Me consta que un acérrimo partidario de la democracia, sin entrar en más detalles, podría contar infinidad de anécdotas, hechos e historias, que ilustraran todo lo contrario de lo dicho sobre Arístides. Al fin y al cabo la Antigüedad, la Historia, como la Biblia, se ha convertido en un gran almacén donde cada uno de nosotros puede hallar lo que busca, tal vez porque siempre se encuentra aquello que ya se tiene.
De vez en cuando, no obstante, aparecen libros, estudios, ensayos y aportaciones que tratan de poner las cosas en su lugar. Dar con ellos, a veces, es cuestión de suerte, o de casualidad. No hace mucho apareció un nuevo libro del profesor Luciano Canfora El mundo de Atenas, en el que se vuelve, entre otras cosas, sobre la democracia en Grecia. Es un libro denso y complicado de leer. Pero los dioses, sabido es, no conceden nada sin esfuerzo.
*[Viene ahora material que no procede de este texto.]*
Definition drive_kernel_discharge (c : AdministrativeCase) (handles : list ResponsibilityHandle)
    (completion : CompletionAssessment) (effects : list EffectRecord) (outcomes : list ConfirmedOutcome)
    (links : list EffectObligationLink) (fulfillments : list ObligationDomainStateFulfillment)
  : B ResponsibilityDischargeResult := fun b =>
  let refs := rh_responsibility_ref <$> handles in
  let '(r, d) := drive_handles (drive_handle c completion effects outcomes links fulfillments) handles
                   (mkDrive b no_progress) in
  (match r with
   | Ok None => Ok (mkResponsibilityDischargeResult DISCHARGE_DISCHARGED refs (dv_progress d) completion None)
   | Ok (Some blocker) => Ok (pending_result blocker refs (dv_progress d) completion)
   | Err e => Err e
   end, dv_bridge d).

(** ** The service *)

Record CompletionRecords := mkCompletionRecords {
  cr_effects : list EffectRecord;
  cr_outcomes : list ConfirmedOutcome;
  cr_realizations : list EffectRealizationAssessment;
  cr_links : list EffectObligationLink;
  cr_fulfillments : list ObligationDomainStateFulfillment;
}.

Definition completion_records (x : ExecDb) (od : ObligationDb) (c : AdministrativeCase) : result CompletionRecords :=
  let effects := list_effects x (effect_obligation_links od) (c_case_id c) (c_authority_epoch c) in
  let! outcomes := list_outcomes x (c_case_id c) (Some (c_authority_epoch c)) in
  let! realizations := list_realizations x (c_case_id c) (Some (c_authority_epoch c)) in
  let! fulfillments := list_domain_state_fulfillments od (c_case_id c) (c_authority_epoch c) in
  Ok (mkCompletionRecords effects outcomes realizations (list_links od (c_case_id c) (c_authority_epoch c)) fulfillments).

Definition completion_of (s : AdministrativeObligationSet) (r : CompletionRecords) : CompletionAssessment :=
  assess_administrative_completion s (cr_effects r) (cr_outcomes r) (Some (cr_realizations r)) (Some (cr_links r))
    (Some (cr_fulfillments r)).

(** [discharge], [x] and [od] the stored records *)
Definition discharge (x : ExecDb) (od : ObligationDb) (c : AdministrativeCase) : B ResponsibilityDischargeResult :=
  do! found := lift (get_current od (c_case_id c) (c_authority_epoch c)) in
  match found with
  | None => ret (blocked "missing_current_obligation_set" [] (unsatisfied_completion "missing_current_obligation_set"))
  | Some s =>
      do! r := lift (completion_records x od c) in
      let completion := completion_of s r in
      if bool_decide (c_status c <> COMPLETED) then ret (blocked "case_not_completed" [] completion)
      else if negb (ca_satisfied completion) then ret (blocked "completion_assessment_not_satisfied" [] completion)
      else if negb (cutover settings) then ret (blocked "kernel_cutover_required" [] completion)
      else
        do! projected := attempt (project_responsibility_set c s) in
        match projected with
        | Err e => if bool_decide (exn_cls e = Blocked) then ret (blocked (exn_msg e) [] completion) else fun b => (Err e, b)
        | Ok [] => ret (mkResponsibilityDischargeResult DISCHARGE_DISCHARGED [] no_progress completion None)
        | Ok handles =>
            do! compatible := attempt (compatibility settings) in
            match compatible with
            | Err e =>
                if bool_decide (exn_cls e = KernelCompatibilityError)
                then ret (blocked "kernel_compatibility_unavailable:KernelCompatibilityError"
                            (rh_responsibility_ref <$> handles) completion)
                else fun b => (Err e, b)
            | Ok _ =>
                drive_kernel_discharge c handles completion (cr_effects r) (cr_outcomes r) (cr_links r) (cr_fulfillments r)
            end
        end
  end.
End service.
Aplicando algunas sensaciones, despertadas durante su lectura, no hace falta ser un genio para comprender que la democracia siempre ha sido una falacia, y más que nunca en el mundo actual. Salvo que redefinamos lo que entendemos por esa forma de gobierno que, durante cuatro años al menos, se convierte en un gobierno déspota: amparado por los votos que ha obtenido el partido ganador de las elecciones se cree ya en el derecho de hacer cuanto le viene en gana, pues para eso le han votado sus seguidores, y algunos más. La falacia está servida. Y a esa falacia seguirá otra: por muchas personas que se manifiesten por la calle, siempre hay más que permanecen en sus casas... ¿Qué pasaría si, por casualidad, dejáramos de ir a votar todos? Sócrates también se retiró de una votación que consideraba injusta. Y aquí ya no se trata de justicia o de injusticia sino de que todo da lo mismo: el país, quizás casualmente, se ha convertido en un país de pandereta: los jueces son juzgados en tanto que los ladrones siguen en la calle, hay imputados ocupando cargos políticos, evasiones fiscales impunes... para qué seguir. Además, es todo tan predecible que, desde luego, no va a ser casual nada de cuanto acontezca a no tardar mucho: o se acaba con la crisis, y se termina con tanto privilegio y ladrón, o acabaremos oyendo cantos y alabanzas a las lanzas bipotentes, a aquellas que enfrentaron a Eteocles con Polínices. Y otra vez Antígona llorando sobre el insepulto cuerpo de su querido y dulce hermano... Quo usque tandem Catilina abutere patientia nostra? El nombre de Catilina puede ser sustituído por el que ustedes quieran: por desgracia casi todos encajan. Tal vez se deba a una mera casualidad. O a que buscamos en el pasado más justificaciones que verdaderos conocimientos. Me pregunto si fue casual tropezarme con el libro del profesor Canfora. Al fin y al cabo aquella mañana de primavera ni tenía previsto ir a ninguna librería; pero no lo pude evitar. El destino.



[1]     Plutarco, Vidas paralelas, IV Arístides-Catón, Editorial Gredos, Madrid, 2007. Traducción de Juan M. Guzmán Hermida y de Óscar Martínez García.